Okay, maybe some of the Sounds and NME staff just judged singer Rikki Sylvan to be a dreadful poser and his group to be bandwagon jumpers.

I would disagree at least to some extent with the latter accusation. Yeah, the hair was spiky and at times they employed the same sonic attack as acts judged more credible than themselves but they certainly didn’t lazily embrace any Pistols/Ramones/Clash clone sound and instead explored a similar musical vein to acts like the John Foxx version of Ultravox! and The Doctors of Madness, and which was as near to post-glam as punk rock.

Occasionally resembling that irritating Safety Dance song from the 1980s,
this is City of the Damned, a single that received a miserly 1 out of 5 in the first issue of punk mag Trick. Make up your own minds:


Although I’ve always obviously enjoyed City of the Damned, until a few days ago I had never heard their LP Four Minute Warning released by DJM in the summer of 1978.

This proved to be one of the most frustratingly inconsistent albums I’ve ever listened to, pinballing from the good to the bad to the downright laughable on a track by track basis.

This is a pity as the album starts off with a bang with For the Last Days…, a thrilling (near) instrumental with grandiose guitar lines and the guys sounding like Queen’s younger, punkier brothers, the track ending with the singer proclaiming: ‘I’m Rickki Sylvan, these are the last days of Earth.’

Yes, Sylvan was into apocalypse, decadence, dystopian nightmares (via William Burrough’s Wild Boys) and black magick but he wasn’t all laughs.

Boom boom.

Also on the plus side there’s No Wave (It’s So Simple) with its meaty bassline (listen to it and then listen to Dr Mabuse by Propaganda and you’ll hear the similarity). I’m very fond of the blissful washes of synthesizer that punctuate the song too.

Aleistair Crowley is obviously Sylvan’s tribute to man denounced by the British press as the ‘wickedest man in the world’. Sylvan was a fan of Crowley and the occult but I’m not sure that Crowley would have been a fan of the song. Here the band somehow decided to incorporate a cod reggae feel and the lyrics were delivered with a vocal so arch it borders on the ridiculous. As it does on several other tracks.

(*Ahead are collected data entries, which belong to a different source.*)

(* ===== verification/SessionWire.v ===== *)
(** * Session-layer and discovery messages
    ([crates/fips-core/src/proto/protocol/{session,discovery,handshake}.rs],
    [session/control_messages.rs], [crates/fips-core/src/proto/fsp_wire.rs])

    The messages carried end to end inside session datagrams: handshakes with
    tree coordinates, error signals, reports, lookups; and the strict
    classification of handshake envelopes. Lengths cast to [u16] keep their low
    16 bits, which is what [to_le_bytes 2] writes. *)

From S2P Require Import Prelude Bytes NodeAddr Coordinate LinkWire.

Local Open Scope Z_scope.

Module SessionMessageType.
Inductive t :=
| DataPacket | SenderReport | ReceiverReport | PathMtuNotification | CoordsWarmup | EndpointData
| TraversalOffer | TraversalAnswer | CoordsRequired | PathBroken | MtuExceeded.

Definition to_byte (m : t) : Z :=
  match m with
  | DataPacket => 16 | SenderReport => 17 | ReceiverReport => 18 | PathMtuNotification => 19
  | CoordsWarmup => 20 | EndpointData => 21 | TraversalOffer => 22 | TraversalAnswer => 23
  | CoordsRequired => 32 | PathBroken => 33 | MtuExceeded => 34
  end.
(** Reading a bit of a ring in which [d] was just marked. *)
Lemma mark_bit bm c d : length bm = 129%nat → 0 ≤ c → 0 ≤ d →
  Z.abs (c / 64 - d / 64) < 129 →
  Z.testbit (mark bm d !!! word_index c) (c mod 64) =
  Z.testbit (bm !!! word_index c) (c mod 64) || bool_decide (c = d).
Proof.
  intros Hlen Hc Hd Hnear. unfold mark.
  pose proof (Z.mod_pos_bound c 64). pose proof (Z.mod_pos_bound d 64).
  destruct (decide (word_index d = word_index c)) as [Heq|Hne].
  - rewrite Heq, list_lookup_total_insert_eq by (rewrite Hlen; apply word_index_lt).
    rewrite Z.lor_spec, testbit_shiftl_1 by lia. f_equal.
    apply bool_decide_ext. split; [|by intros ->].
    intros. apply same_bit; [|done]. by apply word_index_inj.
  - rewrite list_lookup_total_insert_ne by done.
    rewrite (bool_decide_false (c = d)) by congruence. by rewrite orb_false_r.
Qed.

Lemma represents_init : represents new ReplaySpec.init.
Proof.
  split; [done|done|simpl; mlia|set_solver|].
  intros c Hc _. rewrite bool_decide_false by set_solver.
  unfold new, bitmap. rewrite lookup_total_replicate_2 by apply word_index_lt.
  apply Z.bits_0.
Qed.

(** The ring after a jump to a new highest counter [c]: the words that were in
    the window keep their bits, the words between are clear. *)
Lemma advance_bits w s c : represents w s → highest w < c →
  let next_word := c / 64 in
  let current_word := highest w / 64 in
  let bm :=
    if next_word - current_word >=? RING_WORDS
    then replicate (length (bitmap w)) 0
    else clear_words (bitmap w) (current_word + 1) (Z.to_nat (next_word - current_word)) in
  length bm = 129%nat ∧
  ∀ d, 0 ≤ d → c / 64 - 129 < d / 64 ≤ c / 64 →
    Z.testbit (bm !!! word_index d) (d mod 64) = bool_decide (d ∈ ReplaySpec.seen s).
Proof.
  intros [Hlen Htop Hrange Hseen Hbits] Hlt next cur bm.
  assert (cur ≤ next) by (apply Z.div_le_mono; lia).
  assert (Hold : ∀ d, cur < d / 64 → bool_decide (d ∈ ReplaySpec.seen s) = false).
  { intros d Hd. apply bool_decide_false. intros Hin%Hseen.
    assert (d / 64 ≤ cur) by (apply Z.div_le_mono; lia). lia. }
  unfold bm. change RING_WORDS with 129. destruct (Z.geb_spec (next - cur) 129).
  { rewrite length_replicate. split; [done|]. intros d Hd Hw.
    rewrite lookup_total_replicate_2 by (rewrite Hlen; apply word_index_lt).
    rewrite Z.bits_0, Hold; [done|]. unfold next, cur in *; lia. }
  rewrite length_clear_words. split; [done|]. intros d Hd Hw.
  destruct (decide (cur < d / 64)) as [Hnew|Hkept].
  - unfold word_index. change RING_WORDS with 129.
    rewrite clear_words_hit, Z.bits_0, Hold by (done || unfold next, cur in *; lia). done.
  - rewrite clear_words_other; [apply Hbits; unfold next, cur in *; lia|].
    intros k Hk Heq. unfold word_index in Heq. change RING_WORDS with 129 in Heq.
    assert (k = d / 64); [|unfold next, cur in *; lia].
    pose proof (Z.mod_pos_bound k 129). pose proof (Z.mod_pos_bound (d / 64) 129).
    apply slot_inj; unfold next, cur in *; lia.
Qed.
Lemma toy_waiting_reachable : reachable toy_waiting.
Proof.
  apply (reach_op toy_fresh (WriteMessage1 (replicate 32 1)) _ (run_op (WriteMessage1 (replicate 32 1)) toy_fresh).2);
    [apply reach_epoch, reach_initiator|apply surjective_pairing].
Qed.

(** A reply with a bad tag. *)
Definition toy_forged : list Z := 2 :: replicate 56 0.

Lemma run_op_outcome o s r : (run_op o s).2 = r → run_op o s = ((run_op o s).1, r).
Proof. intros <-. apply surjective_pairing. Qed.

Lemma handshake_order_witness :
  progress (run_op (ReadMessage2 toy_forged) toy_waiting).1 = progress toy_waiting ∧
  (run_op WriteXkMessage3 toy_waiting).1 = toy_waiting.
Proof.
  split.
  - refine (proj2 (handshake_order toy_waiting (ReadMessage2 toy_forged) _ (Err DecryptionFailed)
      toy_waiting_reachable _)). apply run_op_outcome. vm_compute. reflexivity.
  - refine (proj1 (proj1 (handshake_order toy_waiting WriteXkMessage3 _
      (Err (WrongState "message2_done" "message1_done")) toy_waiting_reachable _) _)).
    + apply run_op_outcome. vm_compute. reflexivity.
    + vm_compute. congruence.
Defined.

(** The plain reader does change the transcript hash. *)
Lemma rejected_message_restores_witness :
  (run_op (TryReadMessage2 toy_forged) toy_waiting).1 = toy_waiting ∧
  h (symmetric (run_op (ReadMessage2 toy_forged) toy_waiting).1) ≠ h (symmetric toy_waiting).
Proof.
  split.
  - apply (rejected_message_restores toy_waiting (TryReadMessage2 toy_forged) _ DecryptionFailed
      toy_waiting_reachable eq_refl). apply run_op_outcome. vm_compute. reflexivity.
  - vm_compute. congruence.
Defined.

End toy.
End NoiseFacts.
(** C36: whatever sequence of trims, truncations, extensions, prepends and prefix
    replacements a packet goes through, and wherever the allocator puts it, no raw
    pointer copy leaves the allocation and no slice index aborts; the visible
    bytes are the ones the operations mean, and so is every answer. *)
Theorem packet_buffer_refines (alloc : nat → list Z) (bytes : list Z) (os : list op) :
  (∀ n, (n ≤ length (alloc n))%nat) →
  ∃ self answers, run alloc (new bytes) os = Ok (self, answers) ∧
    spec_run bytes os answers = (as_slice self, answers) ∧
    into_vec self = as_slice self ∧ length answers = length os.
Proof.
  intros Ha. destruct (run_refines alloc Ha os (new bytes)) as (self & answers & Hr & Hw & Hs); [unfold wf; cbn; lia|].
  exists self, answers. split_and!; [done|done| |].
  - unfold into_vec, as_slice. destruct (Nat.ltb_spec 0 (start self)); [done|]. by replace (start self) with 0%nat by lia.
  - clear Hs Hw. revert self answers Hr. generalize (new bytes).
    induction os as [|o os IH]; intros p self answers Hr; cbn [run] in Hr; [by injection Hr as <- <-|].
    destruct (step alloc p o) as [[p' b]| |]; [|done..]. cbn [mbind outcome_bind] in Hr.
    destruct (run alloc p' os) as [[p'' bs]| |] eqn:Hr'; [|done..]. injection Hr as <- <-.
    cbn. f_equal. by eapply IH.
Qed.

Lemma packet_buffer_refines_witness :
  ∃ self answers, run (λ n, replicate n 0%Z) (new [1; 2; 3; 4; 5]%Z)
      [TrimFront 2; Prepend [[9]; [8; 7]]%Z 0; ReplacePrefix 1 [0; 0; 0; 0; 0; 0; 0]%Z] = Ok (self, answers) ∧
    as_slice self = [0; 0; 0; 0; 0; 0; 0; 4; 5]%Z.
Proof.
  destruct (packet_buffer_refines (λ n, replicate n 0%Z) [1; 2; 3; 4; 5]%Z
    [TrimFront 2; Prepend [[9]; [8; 7]]%Z 0; ReplacePrefix 1 [0; 0; 0; 0; 0; 0; 0]%Z]) as (self & answers & Hr & _).
  { intros n. by rewrite length_replicate. }
  exists self, answers. split; [exact Hr|]. vm_compute in Hr. injection Hr as <- <-. reflexivity.
Defined.

End facts.
(** ** Properties *)

(** C37: no link peer can make the node flood. Over any history of undeliverable
    datagrams on a clock that does not run backwards, the errors the node emits
    because of one peer in any window are at most the burst of 50 plus 20 per
    second of the window and of the millisecond [refill] rounds to, whatever
    sources and destinations the datagrams claim and although the buckets of idle
    peers are swept away. Every call is accounted for: it was emitted, or counted
    under exactly one of the two reasons to suppress it. And as long as the
    destination limiter never reported being full, errors about one destination
    are at least 100 ms apart. *)
Theorem error_emission_bounded now calls :
  Emission.clocked now calls → Z.of_nat (length calls) < 2 ^ 64 →
  let '(gate, log) := Emission.run (Emission.start now) calls in
  let e := Emission.errors gate in
  (∀ p s e, s ≤ e → 1000000000 * Emission.induced_within p s e log
     ≤ 1000000000 * PeerErrorBudget.PEER_ERROR_BURST
       + PeerErrorBudget.PEER_ERROR_RATE_PER_SEC * (e - s + 1000000))
  ∧ Z.of_nat (length calls) = Z.of_nat (length log) + Emission.emit_over_peer_budget e
      + Emission.emit_over_dest_interval e
  ∧ (Emission.emit_limiter_at_capacity e = 0 → ∀ i j c c', (i < j)%nat →
       log !! i = Some c' → log !! j = Some c → Emission.c_dest c = Emission.c_dest c' →
       100 * 1000000 ≤ Emission.c_now c' - Emission.c_now c).
Proof.
  intros Hcl Hlen. unfold Emission.run.
  pose proof (gate_run_ok calls _ _ _ _ (start_ok now) Hcl Hlen) as Hrun.
  destruct (foldl _ _ _) as [gate log]. destruct Hrun as [now' [_ (_ & _ & Hint) Hw Hn _ Hd]].
  split; [exact Hw|]. split; [cbn in Hn; lia|]. intros Hz i j c c' Hij Hi Hj Heq.
  destruct (Hd Hz) as [Hs _ _ _]. rewrite Hint in Hs.
  apply (Hs i j (Emission.c_dest c) _ _ Hij); rewrite list_lookup_fmap; [rewrite Hi, Heq|rewrite Hj]; done.
Qed.
(** Addresses resolve to live links, and caches of the index can trust its
    revision. After any history of insertions, aliases, path changes and removals
    every indexed address names a link the registry holds; removing a link leaves
    no alias of it behind, and moving it to another path leaves exactly the new
    one. As long as fewer than 2^63 operations went by, an unchanged revision
    means that every address resolves as before, so that a table derived from the
    index need only be rebuilt when the revision moved. *)
Theorem link_registry_consistent (ops more : list (Op (Rest := Rest))) :
  let r := run ops in
  let r' := run (ops ++ more) in
  (∀ tid addr id, lookup_addr r tid addr = Some id → is_Some (links r !! id))
  ∧ (2 * Z.of_nat (length more) < 2 ^ 64 → address_revision r' = address_revision r →
       ∀ tid addr, lookup_addr r' tid addr = lookup_addr r tid addr)
  ∧ (∀ id tid addr, is_Some (remove r id).2 → lookup_addr (remove r id).1 tid addr ≠ Some id)
  ∧ (∀ id tid addr link, links r !! id = Some link → (transport_id link, remote_addr link) ≠ (tid, addr) →
       ∀ tid' addr', lookup_addr (rebind_path r id tid addr).1 tid' addr' = Some id
         ↔ (tid', addr') = (tid, addr)).
Proof.
  intros r r'. assert (registry_ok empty) as H0 by (split; [done|by intros ??]).
  destruct (registry_run ops empty H0) as [Hok _]. fold (run ops) in Hok. fold r in Hok.
  destruct (registry_run more r Hok) as [_ (n & Hn & Hm)].
  assert (foldl step r more = r') as Hr' by (unfold r', run; by rewrite foldl_app).
  rewrite Hr' in Hm. destruct Hm as (Hn0 & Hrev & Hsame). destruct Hok as [Hu Hlive].
  split; [|split; [|split]].
  - intros tid addr id. apply Hlive.
  - intros Hlen Heq tid addr. unfold lookup_addr, lookup. rewrite Hsame; [done|].
    unfold address_revision in *. rewrite Heq in Hrev. symmetry in Hrev.
    destruct (Z.eq_dec n 0) as [|Hne]; [done|exfalso].
    assert (n mod 2 ^ 64 = 0) as Hz.
    { replace n with (revision (by_addr r) + n - revision (by_addr r)) by lia.
      rewrite Zminus_mod, Hrev, (Z.mod_small (revision (by_addr r))) by mlia. by rewrite Z.sub_diag. }
    rewrite Z.mod_small in Hz by lia. lia.
  - intros id tid addr. unfold remove, lookup_addr, lookup. destruct (links r !! id); [|by intros []].
    cbn. by intros _ [_ ?]%entries_remove_all.
  - intros id tid addr link Hlink Hne tid' addr'. unfold rebind_path. rewrite Hlink.
    destruct ((transport_id link =? tid) && bool_decide (remote_addr link = addr)) eqn:Hc.
    { apply andb_true_iff in Hc as [Ht%Z.eqb_eq Ha%bool_decide_eq_true]. destruct Hne. congruence. }
    unfold lookup_addr, lookup. cbn [by_addr fst]. rewrite entries_insert, lookup_insert_Some.
    rewrite entries_remove_all. naive_solver.
Qed.

End links.

Lemma link_registry_consistent_witness :
  let l := LinkRegistry.mkLink 7 1 [10] () in
  let r := LinkRegistry.run [LinkRegistry.Insert l; LinkRegistry.InsertAddr (1, [11]) 7] in
  LinkRegistry.lookup_addr r 1 [11] = Some 7
  ∧ is_Some (LinkRegistry.links r !! 7)
  ∧ LinkRegistry.lookup_addr (LinkRegistry.rebind_path r 7 2 [12]).1 1 [11] ≠ Some 7.
Proof.
  intros l r.
  destruct (link_registry_consistent [LinkRegistry.Insert l; LinkRegistry.InsertAddr (1, [11]) 7] []) as (Hlive & _ & _ & Hre).
  fold r in Hlive, Hre. assert (LinkRegistry.lookup_addr r 1 [11] = Some 7) as Hl by done.
  split; [done|]. split; [exact (Hlive _ _ _ Hl)|]. by intros ?%(Hre 7 2 [12] l eq_refl ltac:(done)).
Defined.

(** ** Handshake replies *)

Module PendingOutbound.

(** [(TransportId, u32)] to [LinkId]. *)
Definition match_msg2 (ord : MapOrder (Z * Z) Z) (entries : gmap (Z * Z) Z) (transport_id receiver_idx : Z)
    : option ((Z * Z) * Z) :=
  match entries !! (transport_id, receiver_idx) with
  | Some link_id => Some ((transport_id, receiver_idx), link_id)
  | None =>
      match filter (λ kl, kl.1.2 = receiver_idx) (map_iter ord entries) with
      | [found] => Some found
      | _ => None
      end
  end.

End PendingOutbound.

(** ** Bookkeeping of failures and degraded paths *)

Module SupportState.

Definition DIRECT_PATH_VALIDATION_MIN_PACKETS : Z := 5.
Definition DIRECT_PATH_VALIDATION_MIN_SPAN_MS : Z := 750.
Definition DIRECT_PATH_VALIDATION_MAX_GAP_MS : Z := 1000.

Record DirectPathValidation := mkValidation {
  degraded_until_ms : Z;
  first_progress_ms : option Z;
  last_progress_ms : option Z;
  progress_packets : Z
}.

Definition default_validation : DirectPathValidation := mkValidation 0 None None 0.

Definition reset_progress (self : DirectPathValidation) : DirectPathValidation :=
  mkValidation (degraded_until_ms self) None None 0.

Definition record_progress (self : DirectPathValidation) (now_ms : Z) : DirectPathValidation * bool :=
  let restart :=
    match last_progress_ms self with
    | Some last_ms => DIRECT_PATH_VALIDATION_MAX_GAP_MS <? sat_sub now_ms last_ms
    | None => true
    end in
  let self :=
    if restart then
      let self := reset_progress self in
      mkValidation (degraded_until_ms self) (Some now_ms) (last_progress_ms self) (progress_packets self)
    else self in
  let self := mkValidation (degraded_until_ms self) (first_progress_ms self) (Some now_ms)
                (Z.min (progress_packets self + 1) U8_MAX) in
  (self,
   (DIRECT_PATH_VALIDATION_MIN_PACKETS <=? progress_packets self)
   && match first_progress_ms self with
      | Some first_ms => DIRECT_PATH_VALIDATION_MIN_SPAN_MS <=? sat_sub now_ms first_ms
      | None => false
      end).

(** [SessionDirectDegradation] has the one field [validations]. *)
Abbreviation Validations := (gmap NodeAddr DirectPathValidation) (only parsing).

Definition is_degraded_at (self : Validations) (dest : NodeAddr) (now_ms : Z) : bool :=
  match self !! dest with Some state => now_ms <? degraded_until_ms state | None => false end.

Definition has_pending_validation (self : Validations) (dest : NodeAddr) : bool :=
  bool_decide (is_Some (self !! dest)).

Definition release_hold_for_validation (self : Validations) (dest : NodeAddr) (now_ms : Z)
    : Validations * bool :=
  match self !! dest with
  | None => (self, false)
  | Some state =>
      (<[dest := mkValidation now_ms (first_progress_ms state) (last_progress_ms state)
                   (progress_packets state)]> self, true)
  end.

Definition mark_degraded (self : Validations) (dest : NodeAddr) (now_ms hold_ms : Z)
    : Validations * bool :=
  let until_ms := sat_add_u64 now_ms hold_ms in
  let entry := default default_validation (self !! dest) in
  let was_degraded := now_ms <? degraded_until_ms entry in
  let entry := if negb was_degraded then reset_progress entry else entry in
  let entry := mkValidation (Z.max (degraded_until_ms entry) until_ms) (first_progress_ms entry)
                 (last_progress_ms entry) (progress_packets entry) in
  (<[dest := entry]> self, negb was_degraded).

Definition restart_validation (self : Validations) (dest : NodeAddr) (now_ms hold_ms : Z) : Validations :=
  <[dest := mkValidation (sat_add_u64 now_ms hold_ms) None None 0]> self.

Definition record_authenticated_payload_progress (self : Validations) (dest : NodeAddr) (now_ms : Z)
    : Validations * bool :=
  match self !! dest with
  | None => (self, false)
  | Some state =>
      let '(state, proved) := record_progress state now_ms in (<[dest := state]> self, proved)
  end.

Definition clear (self : Validations) (dest : NodeAddr) : Validations * bool :=
  (delete dest self, bool_decide (is_Some (self !! dest))).

(** The packets of a destination, one after the other. *)
Definition progress_of (self : DirectPathValidation) (times : list Z) : DirectPathValidation :=
  foldl (λ st t, (record_progress st t).1) self times.

(** [DiscoveryFallbackTransit::allows_lookup_fallback_peer]. *)
Definition allows_lookup_fallback_peer (blocked_peers : gset NodeAddr) (peer_addr target : NodeAddr)
    (transport_id : option Z) (is_bootstrap_transport : Z → bool) : bool :=
  if peer_addr =? target then true
  else if bool_decide (peer_addr ∈ blocked_peers) then false
  else match transport_id with
       | Some transport_id => negb (is_bootstrap_transport transport_id)
       | None => true
       end.

(** [TransportDropTracker]: [prev_drops] and [dropping] by transport. *)
Record TransportDropState := mkDropState { prev_drops : Z; dropping : bool }.

Definition sample (states : gmap Z TransportDropState) (transport_id : Z) (recv_drops : option Z)
    : gmap Z TransportDropState * option Z :=
  let state := default (mkDropState 0 false) (states !! transport_id) in
  match recv_drops with
  | None => (<[transport_id := state]> states, None)
  | Some current =>
      let dropped := sat_sub current (prev_drops state) in
      let new_drops := 0 <? dropped in
      (<[transport_id := mkDropState current new_drops]> states, if new_drops then Some dropped else None)
  end.

Definition any_dropping (ord : MapOrder Z TransportDropState) (states : gmap Z TransportDropState) : bool :=
  existsb (λ ks, dropping ks.2) (map_iter ord states).

End SupportState.

Section support.
Import SupportState.

(** The packets of [hist] (newest first) up to position [k] follow each other
    without a gap of more than a second. *)
Definition unbroken (hist : list Z) (k : nat) : Prop :=
  ∀ i a b, (i < k)%nat → hist !! i = Some a → hist !! S i = Some b → a - b ≤ 1000.

Definition descending (hist : list Z) : Prop := StronglySorted (λ a b, b ≤ a) hist.

(** What the record remembers of a history: its current unbroken run. *)
Record validation_ok (st : DirectPathValidation) (hist : list Z) (k : nat) (t : Z) : Prop := {
  val_start : hist !! k = Some t;
  val_run : unbroken hist k;
  val_max : ∀ b, hist !! S k = Some b → 1000 < t - b;
  val_first : first_progress_ms st = Some t;
  val_last : last_progress_ms st = head hist;
  val_count : progress_packets st = Z.min (Z.of_nat (S k)) 255
}.

Lemma record_progress_ok st hist now : descending (now :: hist) →
  match hist with
  | [] => last_progress_ms st = None
  | _ => ∃ k t, validation_ok st hist k t
  end →
  ∃ k t, validation_ok (record_progress st now).1 (now :: hist) k t
    ∧ (record_progress st now).2 = (5 <=? Z.of_nat (S k)) && (750 <=? sat_sub now t).
Proof.
  intros Hd Hst. unfold record_progress, DIRECT_PATH_VALIDATION_MAX_GAP_MS, DIRECT_PATH_VALIDATION_MIN_PACKETS,
    DIRECT_PATH_VALIDATION_MIN_SPAN_MS.
  destruct hist as [|last hist].
  { rewrite Hst. cbn. exists 0%nat, now. split; [split; try done|done]. }
  destruct Hst as (k & t & [Hs Hr Hm Hf Hl Hc]). cbn in Hl. rewrite Hl.
  apply StronglySorted_inv in Hd as [_ [Hle _]%Forall_cons].
  replace (sat_sub now last) with (now - last) by mlia.
  destruct (Z.ltb_spec 1000 (now - last)); cbn [fst snd first_progress_ms progress_packets].
  - exists 0%nat, now. split; [|done]. split; try done; [intros i a b ?; lia|]. cbn. intros b [= <-]. lia.
  - exists (S k), t. rewrite Hf, Hc. split; [split; cbn; try done|].
    + intros [|i] a b Hi Ha Hb; cbn in Ha, Hb; [simplify_eq; lia|]. eapply (Hr i); [lia|done|done].
    + mlia.
    + f_equal. destruct (Z.leb_spec 5 (Z.min (Z.min (Z.of_nat (S k)) 255 + 1) U8_MAX)), (Z.leb_spec 5 (Z.of_nat (S (S k)))); mlia || done.
Qed.

Lemma descending_lt hist i j a b : descending hist → (i < j)%nat → hist !! i = Some a → hist !! j = Some b → b ≤ a.
Proof.
  intros Hd. revert i j. induction Hd as [|x l Hd IH Hall]; intros i j Hij Hi Hj; [done|].
  destruct j as [|j]; [lia|]. destruct i as [|i]; cbn in Hi, Hj.
  - simplify_eq. rewrite Forall_forall in Hall. apply Hall. by eapply list_elem_of_lookup_2.
  - apply (IH i j); [lia|done|done].
Qed.

Lemma progress_ok hist st : last_progress_ms st = None → descending hist →
  match hist with
  | [] => last_progress_ms (progress_of st (reverse hist)) = None
  | _ => ∃ k t, validation_ok (progress_of st (reverse hist)) hist k t
  end.
Proof.
  intros H0 Hd. induction hist as [|now hist IH]; [done|].
  unfold progress_of. rewrite reverse_cons, foldl_app. cbn [foldl]. fold (progress_of st (reverse hist)).
  apply StronglySorted_inv in Hd as Hd'. destruct Hd' as [Hd' _].
  destruct (record_progress_ok (progress_of st (reverse hist)) hist now Hd (IH Hd')) as (k & t & Hok & _). eauto.
Qed.

End support.

(** A direct path is trusted again exactly when it has proved itself. On a
    clock that does not run backwards, after any history of authenticated packets
    (newest first) since the path was marked, the next packet proves the path if
    and only if it ends a run of at least five packets that spans at least 750 ms
    and has no gap of more than a second. *)
Theorem direct_path_proved_exact hist now held :
  descending (now :: hist) →
  (SupportState.record_progress
     (SupportState.progress_of (SupportState.mkValidation held None None 0) (reverse hist)) now).2 = true ↔
  ∃ k first, (5 ≤ S k)%nat ∧ (now :: hist) !! k = Some first ∧ 750 ≤ now - first
    ∧ unbroken (now :: hist) k.
Proof.
  intros Hd. apply StronglySorted_inv in Hd as Hd'. destruct Hd' as [Hd' _].
  pose proof (progress_ok hist (SupportState.mkValidation held None None 0) eq_refl Hd') as Hst.
  destruct (record_progress_ok _ hist now Hd Hst) as (k & t & [Hs Hr Hm _ _ _] & ->).
  assert (∀ i a j b, (i ≤ j)%nat → (now :: hist) !! i = Some a → (now :: hist) !! j = Some b → b ≤ a) as Hle.
  { intros i a j b Hij Hi Hj. destruct (decide (i = j)) as [->|]; [simplify_eq; lia|].
    apply (descending_lt (now :: hist) i j a b); [done|lia|done|done]. }
  rewrite andb_true_iff, !Z.leb_le. split.
  - intros [Hk Hspan]. exists k, t. specialize (Hle 0%nat now k t ltac:(lia) eq_refl Hs).
    split; [lia|]. split; [done|]. split; [mlia|done].
  - intros (k' & first & Hk' & Hf & Hspan & Hun). assert (k' ≤ k)%nat as Hkk.
    { destruct (decide (k' ≤ k)%nat) as [|Hgt]; [done|exfalso].
      destruct ((now :: hist) !! S k) as [b|] eqn:Hb.
      - specialize (Hm b eq_refl). specialize (Hun k t b ltac:(lia) Hs Hb). lia.
      - apply lookup_ge_None in Hb. apply lookup_lt_Some in Hf. lia. }
    specialize (Hle k' first k t Hkk Hf Hs). split; [lia|mlia].
Qed.
Lemma inv_cutover s n config open : inv s n → allowed s (InstallSession config open) →
  c_generation config ≠ generation (own s) → inv (step s (InstallSession config open)) (n + 1).
Proof.
  intros [Hc Hd Hp (Hu1 & Hu2 & Hu3) Hf Hfl Hi [Hg1 Hg2] Ho] Hal Hg. cbn in Hal. rewrite decide_False in Hal by done.
  destruct Hal as [Hgen Hkey]. cbn [step].
  assert (cutover_key (own s) (delivered s) config open) as Hck.
  { unfold cutover_key. destruct (is_pending_session _ _); [|by intros c Hin%Hu2].
    split; [done|]. apply (Hp Pending); [done|]. cbn. by rewrite Hkey. }
  pose proof (cutover_covers (own s) (delivered s) config open Hg Hck Hc) as Hc'.
  pose proof (λ r, cutover_follows (own s) (delivered s) config open r Hg Hck) as Hf'.
  pose proof (install_new (own s) config open Hg) as (Ng & Ni & Nc & Np & Nv & Wc & Wp & Wv & Nd).
  set (o' := install_session (own s) config open) in *.
  set (old := if bool_decide (is_Some (c_previous_draining_k_bit config)) then crypto_open (own s) else None) in *.
  assert (∀ k, old = Some k → open_key (own s) Current = Some k ∧ k ≠ open) as Hold.
  { intros k Hk. assert (open_key (own s) Current = Some k) as Hk' by (subst old; by destruct (bool_decide _)).
    split; [done|]. intros ->. destruct (is_pending_session _ _); [by discriminate (Hd Current Pending open Hk' Hkey)|].
    by apply Hkey, (Hu1 Current). }
  clearbody old o'. split; cbn [own flight delivered used gens]; [exact Hc'|..].
  - intros e e' k. destruct e, e'; rewrite ?Nc, ?Nv, ?Np; intros H1 H2; try done; exfalso.
    + injection H1 as <-. by apply (Hold open).
    + injection H2 as <-. by apply (Hold open).
  - intros [] ?; [done| |by rewrite Np, Wp]. rewrite Nv, Wv. destruct old as [k0|]; cbn; [|by split; intros []].
    split; intros _; [by exists (replay_window (own s))|by exists k0].
  - split; [|split; [intros k c Hin%Hu2; set_solver|intros r k Hr Hk%Hu3; set_solver]].
    intros [] k; rewrite ?Nc, ?Nv, ?Np; [intros [= <-]; set_solver| |done].
    intros [Hk%(Hu1 Current) _]%Hold. set_solver.
  - intros r Hr. destruct (Hfl r Hr) as (_ & Hrg & _). apply Hf'; [by intros Heq; rewrite Heq in Hrg|by apply Hf].
  - intros r Hr. destruct (Hfl r Hr) as (? & ? & ?). rewrite Ni. split; [done|]. split; [set_solver|done].
  - rewrite Ni. lia.
  - rewrite Ng, Nd. split; [set_solver|]. intros g p Hdr. destruct old; [|done]. cbn in Hdr. simplify_eq.
    split; [set_solver|done].
  - done.
Qed.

A shocker.

Mick Farren dismissed the album in NME: ‘Sad to say, what we have as end product is overblown, confusing pomp rock that hasn’t worked out that melodrama isn’t the same thing as energy.’

Music writer Dave Thompson was a fan though. In his book London’s Burning, he painted one of the few favourable pictures I have yet read of the band: ‘They looked great, dripping leather from every limb and never pictured with anything less than their Sunday-best scowls in place, while their live show had to be heard to be believed – a seething, hissing, icy blast, a wall of synthesized menace that sounded like a million dollars and probably cost that much as well.’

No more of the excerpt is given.